----- Data supplied
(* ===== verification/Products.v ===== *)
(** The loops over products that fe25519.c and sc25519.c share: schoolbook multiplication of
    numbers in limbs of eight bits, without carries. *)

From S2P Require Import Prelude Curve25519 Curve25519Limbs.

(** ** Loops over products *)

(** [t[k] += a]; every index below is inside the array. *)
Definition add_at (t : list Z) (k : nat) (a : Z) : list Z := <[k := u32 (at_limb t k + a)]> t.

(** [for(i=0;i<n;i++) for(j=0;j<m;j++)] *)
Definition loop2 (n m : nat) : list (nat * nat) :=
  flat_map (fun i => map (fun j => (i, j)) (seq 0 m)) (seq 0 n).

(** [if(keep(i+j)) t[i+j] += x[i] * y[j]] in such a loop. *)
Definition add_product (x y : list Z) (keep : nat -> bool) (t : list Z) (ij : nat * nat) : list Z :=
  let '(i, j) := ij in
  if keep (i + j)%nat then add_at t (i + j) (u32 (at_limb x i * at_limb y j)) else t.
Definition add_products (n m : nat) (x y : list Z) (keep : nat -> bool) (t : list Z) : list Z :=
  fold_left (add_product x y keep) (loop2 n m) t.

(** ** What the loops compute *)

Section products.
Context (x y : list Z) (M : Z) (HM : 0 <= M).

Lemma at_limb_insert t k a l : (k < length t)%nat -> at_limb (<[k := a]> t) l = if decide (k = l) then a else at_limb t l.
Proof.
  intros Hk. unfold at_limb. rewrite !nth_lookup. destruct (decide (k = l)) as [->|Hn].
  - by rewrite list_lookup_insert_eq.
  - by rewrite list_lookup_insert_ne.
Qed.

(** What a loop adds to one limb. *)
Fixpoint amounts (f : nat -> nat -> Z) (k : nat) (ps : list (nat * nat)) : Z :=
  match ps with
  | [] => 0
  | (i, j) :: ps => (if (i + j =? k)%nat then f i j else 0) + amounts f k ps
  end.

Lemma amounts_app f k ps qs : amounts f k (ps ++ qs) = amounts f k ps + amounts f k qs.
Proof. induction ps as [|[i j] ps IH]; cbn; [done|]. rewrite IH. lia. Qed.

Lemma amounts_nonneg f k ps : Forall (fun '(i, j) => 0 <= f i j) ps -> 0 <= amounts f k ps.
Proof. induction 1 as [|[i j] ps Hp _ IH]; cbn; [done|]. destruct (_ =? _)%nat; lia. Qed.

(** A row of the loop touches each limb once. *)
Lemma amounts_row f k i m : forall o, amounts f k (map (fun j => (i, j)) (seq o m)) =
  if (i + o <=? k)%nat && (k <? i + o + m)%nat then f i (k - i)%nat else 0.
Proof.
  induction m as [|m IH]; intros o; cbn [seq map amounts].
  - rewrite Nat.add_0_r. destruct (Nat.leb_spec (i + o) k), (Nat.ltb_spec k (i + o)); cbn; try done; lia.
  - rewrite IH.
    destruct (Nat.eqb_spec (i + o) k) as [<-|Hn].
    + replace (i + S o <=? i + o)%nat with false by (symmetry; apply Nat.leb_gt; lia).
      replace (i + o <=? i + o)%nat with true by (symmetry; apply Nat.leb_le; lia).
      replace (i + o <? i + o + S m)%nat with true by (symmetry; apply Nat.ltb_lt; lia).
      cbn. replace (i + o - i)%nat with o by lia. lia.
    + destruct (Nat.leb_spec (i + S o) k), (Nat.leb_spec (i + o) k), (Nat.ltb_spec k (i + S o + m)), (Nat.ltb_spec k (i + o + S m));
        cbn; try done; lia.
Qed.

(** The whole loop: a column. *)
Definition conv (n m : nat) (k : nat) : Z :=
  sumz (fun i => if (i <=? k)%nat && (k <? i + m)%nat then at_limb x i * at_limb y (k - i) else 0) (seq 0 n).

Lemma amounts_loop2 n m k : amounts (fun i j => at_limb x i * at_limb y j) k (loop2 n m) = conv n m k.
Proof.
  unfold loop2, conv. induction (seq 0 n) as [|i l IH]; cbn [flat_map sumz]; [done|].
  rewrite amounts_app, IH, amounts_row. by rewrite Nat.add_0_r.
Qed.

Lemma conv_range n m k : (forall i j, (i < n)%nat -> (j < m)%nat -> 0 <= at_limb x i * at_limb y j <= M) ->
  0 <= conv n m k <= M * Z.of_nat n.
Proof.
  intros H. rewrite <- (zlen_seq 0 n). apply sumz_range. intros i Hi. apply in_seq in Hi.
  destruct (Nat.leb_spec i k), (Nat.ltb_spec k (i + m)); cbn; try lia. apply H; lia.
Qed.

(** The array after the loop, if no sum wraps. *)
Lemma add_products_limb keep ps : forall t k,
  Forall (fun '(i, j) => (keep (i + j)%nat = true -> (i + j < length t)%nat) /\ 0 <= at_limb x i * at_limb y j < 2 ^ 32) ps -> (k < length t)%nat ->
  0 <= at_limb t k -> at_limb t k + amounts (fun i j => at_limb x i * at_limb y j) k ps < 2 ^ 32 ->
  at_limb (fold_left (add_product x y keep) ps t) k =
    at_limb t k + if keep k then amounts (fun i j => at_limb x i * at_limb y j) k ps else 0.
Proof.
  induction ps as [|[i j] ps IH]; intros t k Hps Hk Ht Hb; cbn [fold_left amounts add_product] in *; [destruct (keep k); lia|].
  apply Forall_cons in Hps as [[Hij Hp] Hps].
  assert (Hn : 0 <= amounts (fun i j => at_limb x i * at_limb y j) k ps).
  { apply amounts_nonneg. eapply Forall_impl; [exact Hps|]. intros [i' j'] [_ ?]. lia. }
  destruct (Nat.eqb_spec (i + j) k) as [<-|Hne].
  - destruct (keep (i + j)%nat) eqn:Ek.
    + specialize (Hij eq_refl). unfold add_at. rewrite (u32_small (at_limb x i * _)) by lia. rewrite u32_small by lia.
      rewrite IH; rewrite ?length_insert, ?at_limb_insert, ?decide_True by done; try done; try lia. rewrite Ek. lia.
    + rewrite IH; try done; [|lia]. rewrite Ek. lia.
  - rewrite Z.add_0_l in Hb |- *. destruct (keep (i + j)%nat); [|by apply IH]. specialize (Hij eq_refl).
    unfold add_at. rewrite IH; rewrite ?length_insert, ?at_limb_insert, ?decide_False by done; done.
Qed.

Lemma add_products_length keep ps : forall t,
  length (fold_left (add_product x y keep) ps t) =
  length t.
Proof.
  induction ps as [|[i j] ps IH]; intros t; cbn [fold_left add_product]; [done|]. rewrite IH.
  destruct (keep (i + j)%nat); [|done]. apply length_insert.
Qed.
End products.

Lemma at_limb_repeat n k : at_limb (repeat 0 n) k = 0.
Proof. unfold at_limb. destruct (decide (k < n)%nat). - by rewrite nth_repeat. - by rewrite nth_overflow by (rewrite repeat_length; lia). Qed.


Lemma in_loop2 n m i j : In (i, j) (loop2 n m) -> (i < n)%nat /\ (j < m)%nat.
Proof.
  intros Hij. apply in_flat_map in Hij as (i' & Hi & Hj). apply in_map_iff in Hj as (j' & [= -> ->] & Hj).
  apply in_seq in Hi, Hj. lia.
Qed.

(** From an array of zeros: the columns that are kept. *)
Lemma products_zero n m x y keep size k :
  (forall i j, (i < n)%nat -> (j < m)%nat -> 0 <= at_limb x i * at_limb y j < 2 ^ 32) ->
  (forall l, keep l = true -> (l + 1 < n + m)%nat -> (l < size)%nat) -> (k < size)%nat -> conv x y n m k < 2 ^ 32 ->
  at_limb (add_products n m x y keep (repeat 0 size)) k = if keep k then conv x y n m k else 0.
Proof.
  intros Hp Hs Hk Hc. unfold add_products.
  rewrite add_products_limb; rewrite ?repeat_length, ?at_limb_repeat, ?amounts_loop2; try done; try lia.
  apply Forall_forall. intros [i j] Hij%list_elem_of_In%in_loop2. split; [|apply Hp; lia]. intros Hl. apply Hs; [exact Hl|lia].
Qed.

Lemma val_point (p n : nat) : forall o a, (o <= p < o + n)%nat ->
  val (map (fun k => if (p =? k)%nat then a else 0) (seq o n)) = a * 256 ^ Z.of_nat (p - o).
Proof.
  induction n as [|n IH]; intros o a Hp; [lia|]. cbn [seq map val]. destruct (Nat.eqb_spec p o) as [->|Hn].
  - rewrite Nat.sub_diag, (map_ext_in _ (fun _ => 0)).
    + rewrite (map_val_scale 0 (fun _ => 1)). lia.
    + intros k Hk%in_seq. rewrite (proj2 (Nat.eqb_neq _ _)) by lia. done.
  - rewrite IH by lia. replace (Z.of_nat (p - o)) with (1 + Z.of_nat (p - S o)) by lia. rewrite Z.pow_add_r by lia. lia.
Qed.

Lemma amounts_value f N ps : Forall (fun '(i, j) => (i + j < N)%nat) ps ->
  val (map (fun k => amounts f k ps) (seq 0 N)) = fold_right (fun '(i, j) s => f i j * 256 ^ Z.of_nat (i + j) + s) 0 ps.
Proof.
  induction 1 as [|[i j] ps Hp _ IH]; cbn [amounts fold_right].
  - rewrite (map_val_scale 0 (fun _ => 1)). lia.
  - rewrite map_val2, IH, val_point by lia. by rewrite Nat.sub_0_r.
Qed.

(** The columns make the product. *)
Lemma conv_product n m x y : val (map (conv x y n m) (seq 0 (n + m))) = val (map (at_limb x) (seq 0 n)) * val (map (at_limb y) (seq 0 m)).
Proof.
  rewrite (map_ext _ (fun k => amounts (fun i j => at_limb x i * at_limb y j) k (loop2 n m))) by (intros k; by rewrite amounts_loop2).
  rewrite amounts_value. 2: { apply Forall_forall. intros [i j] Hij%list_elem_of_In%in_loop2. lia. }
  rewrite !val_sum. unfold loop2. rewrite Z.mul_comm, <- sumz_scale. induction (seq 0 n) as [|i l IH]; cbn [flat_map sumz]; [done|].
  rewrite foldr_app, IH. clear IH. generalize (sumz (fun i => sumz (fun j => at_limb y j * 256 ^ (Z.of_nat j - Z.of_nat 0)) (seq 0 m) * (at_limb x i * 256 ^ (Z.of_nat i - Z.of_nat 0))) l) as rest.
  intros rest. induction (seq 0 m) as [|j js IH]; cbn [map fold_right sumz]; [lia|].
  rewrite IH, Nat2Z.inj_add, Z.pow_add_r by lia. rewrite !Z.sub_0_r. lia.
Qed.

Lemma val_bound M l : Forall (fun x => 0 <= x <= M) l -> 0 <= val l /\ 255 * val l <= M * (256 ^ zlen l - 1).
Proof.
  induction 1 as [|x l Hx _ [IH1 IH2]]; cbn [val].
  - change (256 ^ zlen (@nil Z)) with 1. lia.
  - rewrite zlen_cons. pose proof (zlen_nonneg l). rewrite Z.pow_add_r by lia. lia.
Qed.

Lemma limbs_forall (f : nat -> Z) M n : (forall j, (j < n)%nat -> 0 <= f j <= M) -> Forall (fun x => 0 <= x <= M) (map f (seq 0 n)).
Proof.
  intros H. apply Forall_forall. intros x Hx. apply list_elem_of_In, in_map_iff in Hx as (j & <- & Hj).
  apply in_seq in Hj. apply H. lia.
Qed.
----------
----- Data supplied
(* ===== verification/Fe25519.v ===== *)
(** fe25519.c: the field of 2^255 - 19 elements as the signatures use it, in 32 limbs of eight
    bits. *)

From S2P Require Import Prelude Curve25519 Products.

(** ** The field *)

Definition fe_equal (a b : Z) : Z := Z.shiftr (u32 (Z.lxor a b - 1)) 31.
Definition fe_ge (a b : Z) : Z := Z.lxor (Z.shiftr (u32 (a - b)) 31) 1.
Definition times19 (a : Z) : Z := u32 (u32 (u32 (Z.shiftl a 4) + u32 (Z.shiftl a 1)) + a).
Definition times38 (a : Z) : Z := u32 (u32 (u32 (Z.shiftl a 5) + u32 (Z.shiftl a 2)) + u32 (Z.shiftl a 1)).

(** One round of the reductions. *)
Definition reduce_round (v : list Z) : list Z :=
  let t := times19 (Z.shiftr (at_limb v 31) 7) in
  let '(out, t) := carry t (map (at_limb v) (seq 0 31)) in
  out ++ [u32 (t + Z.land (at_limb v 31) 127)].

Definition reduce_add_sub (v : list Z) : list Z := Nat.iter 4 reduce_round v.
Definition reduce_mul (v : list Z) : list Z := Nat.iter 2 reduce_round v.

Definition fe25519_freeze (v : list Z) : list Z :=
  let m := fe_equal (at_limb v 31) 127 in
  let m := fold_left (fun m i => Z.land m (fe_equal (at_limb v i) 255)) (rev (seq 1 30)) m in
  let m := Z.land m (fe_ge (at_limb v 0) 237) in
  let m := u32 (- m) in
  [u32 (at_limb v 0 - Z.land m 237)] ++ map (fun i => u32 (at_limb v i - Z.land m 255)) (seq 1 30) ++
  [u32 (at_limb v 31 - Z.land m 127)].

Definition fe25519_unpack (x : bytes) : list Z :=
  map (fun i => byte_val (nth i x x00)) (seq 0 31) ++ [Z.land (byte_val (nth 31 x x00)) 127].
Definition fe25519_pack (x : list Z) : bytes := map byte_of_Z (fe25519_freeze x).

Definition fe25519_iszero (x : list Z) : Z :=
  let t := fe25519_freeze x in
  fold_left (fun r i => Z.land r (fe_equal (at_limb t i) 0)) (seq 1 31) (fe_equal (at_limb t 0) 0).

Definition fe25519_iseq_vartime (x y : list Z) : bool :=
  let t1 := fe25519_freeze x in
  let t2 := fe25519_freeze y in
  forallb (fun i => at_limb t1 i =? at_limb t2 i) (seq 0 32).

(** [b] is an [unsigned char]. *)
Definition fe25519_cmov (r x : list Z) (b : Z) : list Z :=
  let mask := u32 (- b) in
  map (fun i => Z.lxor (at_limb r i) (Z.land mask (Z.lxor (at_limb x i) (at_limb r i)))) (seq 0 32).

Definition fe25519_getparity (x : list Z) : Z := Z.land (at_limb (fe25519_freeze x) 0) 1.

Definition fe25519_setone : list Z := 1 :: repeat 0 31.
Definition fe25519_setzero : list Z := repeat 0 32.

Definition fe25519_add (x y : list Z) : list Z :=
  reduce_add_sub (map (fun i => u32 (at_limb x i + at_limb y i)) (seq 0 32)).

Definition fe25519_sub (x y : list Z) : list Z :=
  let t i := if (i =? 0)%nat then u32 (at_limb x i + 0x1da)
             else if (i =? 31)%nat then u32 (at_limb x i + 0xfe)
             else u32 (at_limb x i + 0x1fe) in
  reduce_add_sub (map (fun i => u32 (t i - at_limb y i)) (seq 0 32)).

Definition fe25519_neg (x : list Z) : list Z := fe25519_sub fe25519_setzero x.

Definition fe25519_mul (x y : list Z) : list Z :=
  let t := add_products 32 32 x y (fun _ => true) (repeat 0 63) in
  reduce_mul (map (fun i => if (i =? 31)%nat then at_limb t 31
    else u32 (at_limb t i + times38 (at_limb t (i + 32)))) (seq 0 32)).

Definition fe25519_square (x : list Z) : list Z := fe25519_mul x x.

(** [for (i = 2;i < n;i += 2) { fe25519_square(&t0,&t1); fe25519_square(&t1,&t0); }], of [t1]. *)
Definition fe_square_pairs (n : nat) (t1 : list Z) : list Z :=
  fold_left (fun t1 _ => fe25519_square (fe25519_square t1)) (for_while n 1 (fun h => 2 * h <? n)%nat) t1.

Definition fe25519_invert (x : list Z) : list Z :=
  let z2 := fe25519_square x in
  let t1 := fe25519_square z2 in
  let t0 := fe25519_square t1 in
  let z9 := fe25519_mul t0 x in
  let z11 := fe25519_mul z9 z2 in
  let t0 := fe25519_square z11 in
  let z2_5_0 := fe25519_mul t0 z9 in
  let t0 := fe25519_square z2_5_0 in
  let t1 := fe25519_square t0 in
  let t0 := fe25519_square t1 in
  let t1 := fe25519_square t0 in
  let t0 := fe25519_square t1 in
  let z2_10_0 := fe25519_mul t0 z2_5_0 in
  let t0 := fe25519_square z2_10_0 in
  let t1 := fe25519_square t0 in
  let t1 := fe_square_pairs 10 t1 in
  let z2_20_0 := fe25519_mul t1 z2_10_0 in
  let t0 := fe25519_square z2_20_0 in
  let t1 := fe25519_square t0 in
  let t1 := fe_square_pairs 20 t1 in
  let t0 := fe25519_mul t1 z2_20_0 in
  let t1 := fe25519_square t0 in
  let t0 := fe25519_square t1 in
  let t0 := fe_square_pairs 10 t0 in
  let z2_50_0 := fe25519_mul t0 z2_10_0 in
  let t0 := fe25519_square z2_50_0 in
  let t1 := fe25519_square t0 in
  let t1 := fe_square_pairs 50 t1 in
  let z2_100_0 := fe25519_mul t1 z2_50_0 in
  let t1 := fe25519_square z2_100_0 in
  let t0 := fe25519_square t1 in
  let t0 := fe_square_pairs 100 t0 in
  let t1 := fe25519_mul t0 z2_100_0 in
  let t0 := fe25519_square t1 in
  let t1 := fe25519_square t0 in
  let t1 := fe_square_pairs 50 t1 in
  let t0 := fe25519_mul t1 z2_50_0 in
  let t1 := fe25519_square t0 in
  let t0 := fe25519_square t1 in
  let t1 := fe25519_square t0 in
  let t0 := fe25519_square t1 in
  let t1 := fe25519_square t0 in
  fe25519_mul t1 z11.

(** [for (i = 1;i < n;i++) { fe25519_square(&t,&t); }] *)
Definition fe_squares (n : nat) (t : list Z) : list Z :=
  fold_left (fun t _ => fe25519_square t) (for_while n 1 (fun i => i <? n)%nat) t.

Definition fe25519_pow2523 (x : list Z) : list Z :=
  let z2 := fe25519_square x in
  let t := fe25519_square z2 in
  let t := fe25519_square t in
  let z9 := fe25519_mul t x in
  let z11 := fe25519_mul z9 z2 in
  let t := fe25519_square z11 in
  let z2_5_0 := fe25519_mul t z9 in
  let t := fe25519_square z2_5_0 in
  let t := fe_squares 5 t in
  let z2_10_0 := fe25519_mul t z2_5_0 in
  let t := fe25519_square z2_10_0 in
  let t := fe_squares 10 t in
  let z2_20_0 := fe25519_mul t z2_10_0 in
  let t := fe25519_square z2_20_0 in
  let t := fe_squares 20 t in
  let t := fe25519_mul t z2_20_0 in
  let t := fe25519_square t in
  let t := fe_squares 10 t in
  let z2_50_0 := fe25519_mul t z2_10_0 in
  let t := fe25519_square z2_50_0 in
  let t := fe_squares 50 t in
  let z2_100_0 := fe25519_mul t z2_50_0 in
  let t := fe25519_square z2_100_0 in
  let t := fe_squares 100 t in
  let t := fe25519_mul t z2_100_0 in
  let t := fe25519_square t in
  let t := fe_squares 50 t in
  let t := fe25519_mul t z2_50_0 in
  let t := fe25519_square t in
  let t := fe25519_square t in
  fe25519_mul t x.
----------
Activity: In the material above, how many lines hold the string "lxor"? Give the number and nothing else.

Result of this task: 3